The stand my lathe’s former owner built has provisions for a slide-out chip tray but he never cut out the top to take advantage of it. 






Your idea would have nice storage. I bought one of the 26” roller cabinets to possibly put under my bench top mill. I’m trying it out first with a welded-frame table before committing to the height.


----------



## matthewsx (Jun 14, 2019)

My lathe is on an old store counter that came with my old shop.
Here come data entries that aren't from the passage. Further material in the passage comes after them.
(** On the deployment: the cycle in a namespace that bounds its instances
    to two registers [i-2]. *)
Lemma registers_listed_instances_witness :
  LoadMetricsByProductConf env crowded
    = Some (None, after (LoadMetricsByProductConf env crowded) crowded) /\
  MetricMap (after (LoadMetricsByProductConf env crowded) crowded) !! "cpu.i-2"
    = Some 1 /\
  (MetricMap crowded !! "cpu.i-2" = Some 1 \/
   exists ins meta,
     ins ∈ (GetInstances env (ReloadIAMProjects env (Outside crowded)).2).1.1 /\
     (IsSupportMultiDimensionNamespace env (Namespace crowded) = true ->
      ins ∈ take (DefaultSupportInstances env)
              (GetInstances env (ReloadIAMProjects env (Outside crowded)).2).1.1) /\
     "cpu.i-2" = metricKey (MetricName env meta) (GetInstanceID env ins)).
Proof.
  split; [vm_compute; reflexivity|]. split; [vm_compute; reflexivity|].
  apply (LoadMetricsByProductConf_registers_listed_instances env crowded None
           (after (LoadMetricsByProductConf env crowded) crowded) "cpu.i-2" 1);
    vm_compute; reflexivity.
Defined.

(** On the deployment: the second cycle gives [i-2] an object of its own. *)
Lemma keeps_objects_apart_witness :
  wf grown /\ distinctObjects grown /\
  LoadMetricsByProductConf env grown
    = Some (None, after (LoadMetricsByProductConf env grown) grown) /\
  wf (after (LoadMetricsByProductConf env grown) grown) /\
  distinctObjects (after (LoadMetricsByProductConf env grown) grown).
Proof.
  split; [exact grown_wf|]. split; [exact grown_distinctObjects|].
  split; [vm_compute; reflexivity|].
  apply (LoadMetricsByProductConf_keeps_objects_apart env grown None _
           grown_wf grown_distinctObjects).
  vm_compute; reflexivity.
Defined.

(** On the deployment: one new key and one new object in the second cycle. *)
Lemma allocates_per_key_witness :
  LoadMetricsByProductConf env grown
    = Some (None, after (LoadMetricsByProductConf env grown) grown) /\
  length (Heap (after (LoadMetricsByProductConf env grown) grown))
    + size (MetricMap grown)
  = length (Heap grown)
    + size (MetricMap (after (LoadMetricsByProductConf env grown) grown)).
Proof.
  split; [vm_compute; reflexivity|].
  apply (LoadMetricsByProductConf_allocates_per_key env grown None).
  vm_compute; reflexivity.
Defined.

(** On the deployment: the two samples of the first batch, with the
    goroutine of the second batch running in between. *)
Lemma keeps_batch_order_witness :
  Collect env [0; 0; 1; 0; 0] [] threeQueries
    = Some (None, [(0, 2); (0, 0)],
            after (option_map (fun r => (r.1.1, r.2))
                     (Collect env [0; 0; 1; 0; 0] [] threeQueries)) threeQueries) /\
  SplitByBatch (Queries threeQueries) (batchSize env threeQueries) !! 0
    = Some [query 2; query 0] /\
  exists sent,
    [(0, 2); (0, 0)] = [] ++ sent /\
    delivered env 0 [query 2; query 0] `sublist_of` sent.
Proof.
  split; [vm_compute; reflexivity|]. split; [vm_compute; reflexivity|].
  apply (Collect_keeps_batch_order env [0; 0; 1; 0; 0] [] threeQueries None
           [(0, 2); (0, 0)]
           (after (option_map (fun r => (r.1.1, r.2))
                     (Collect env [0; 0; 1; 0; 0] [] threeQueries)) threeQueries)
           0 [query 2; query 0]);
    vm_compute; reflexivity.
Defined.

(** On the deployment: the goroutine of the second batch never runs. *)
Lemma waits_for_every_batch_witness :
  SplitByBatch (Queries threeQueries) (batchSize env threeQueries) !! 1
    = Some [query 1] /\
  (1 ∉ [0; 0; 0; 0]) /\
  Collect env [0; 0; 0; 0] [] threeQueries = None.
Proof.
  assert (Hnot : 1 ∉ [0; 0; 0; 0]).
  { intros Hin. apply list_elem_of_In in Hin. simpl in Hin.
    repeat destruct Hin as [Hin|Hin]; try discriminate. exact Hin. }
  split; [vm_compute; reflexivity|]. split; [exact Hnot|].
  apply (Collect_waits_for_every_batch env [0; 0; 0; 0] [] threeQueries 1 [query 1]);
    [vm_compute; reflexivity | exact Hnot].
Defined.

(** On the deployment: a scrape before cycle zero. *)
Lemma no_queries_witness :
  Queries start = [] /\
  Collect env [3; 1] [(7, 7)] start = Some (None, [(7, 7)], start).
Proof.
  split; [reflexivity|].
  apply (Collect_of_no_queries env [3; 1] [(7, 7)] start). reflexivity.
Defined.

End DeploymentRuns.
But, Grizzly has stands for sale.









						Search
					

Grizzly Industrial, Inc. is a national retail and internet company providing a wide variety of high-quality woodworking and metalworking machinery, power tools, hand tools and accessories.  By selling directly to end users we provide the best quality products at the best price to professionals...




					www.grizzly.com
				




Or just fire up the welder and make what you like.

John


----------



## Logan 400 (Jun 14, 2019)

I built a stand with a removable chip pan. The shelf now has a craftsman tool box on it.


Jay


----------



## bill70j (Jun 14, 2019)

GrizzlyBagWorks said:


> Not sure which direction to go.  I'd love to see what you guys have done for your machines or whatever input you may have.


GrizzlyBagWorks:

FWIW:  I faced the same situation when I bought my 50's vintage Atlas 10" lathe.

I was most concerned with mounting the lathe on a rigid bench, but did not have the funds to go with metal construction.  I looked at the benches Atlas sold with their lathes back then, and they were constructed of hardwood.  But I didn't have the funds to use either metal or hardwood,

So I designed one made from from hemfir 2X4's.  The top is laminated 2X4's as are the legs.  That makes them both rigid, plus the legs are secured to the floor, and there are steel plates under the bed, making leveling pretty easy.  Then I added full extension drawers and a cabinet for storage.

Maybe a cheap alternative for you.

HTH, Bill


----------



## hman (Jun 14, 2019)

I built a custom stand for my 9x20 Grizzly out of 2x4s, with a double thickness of ¾" MDF for a top and chuck storage below.  Added "knee action" wheel plates for mobility.


----------



## WCraig (Jun 14, 2019)

I went cheap.  A Canadian retailer sold a tonne of these inexpensive handyman workbenches.  It was exactly the dimensions I wanted:  48 wide by 24 deep.  I got one used on Kijiji for $50.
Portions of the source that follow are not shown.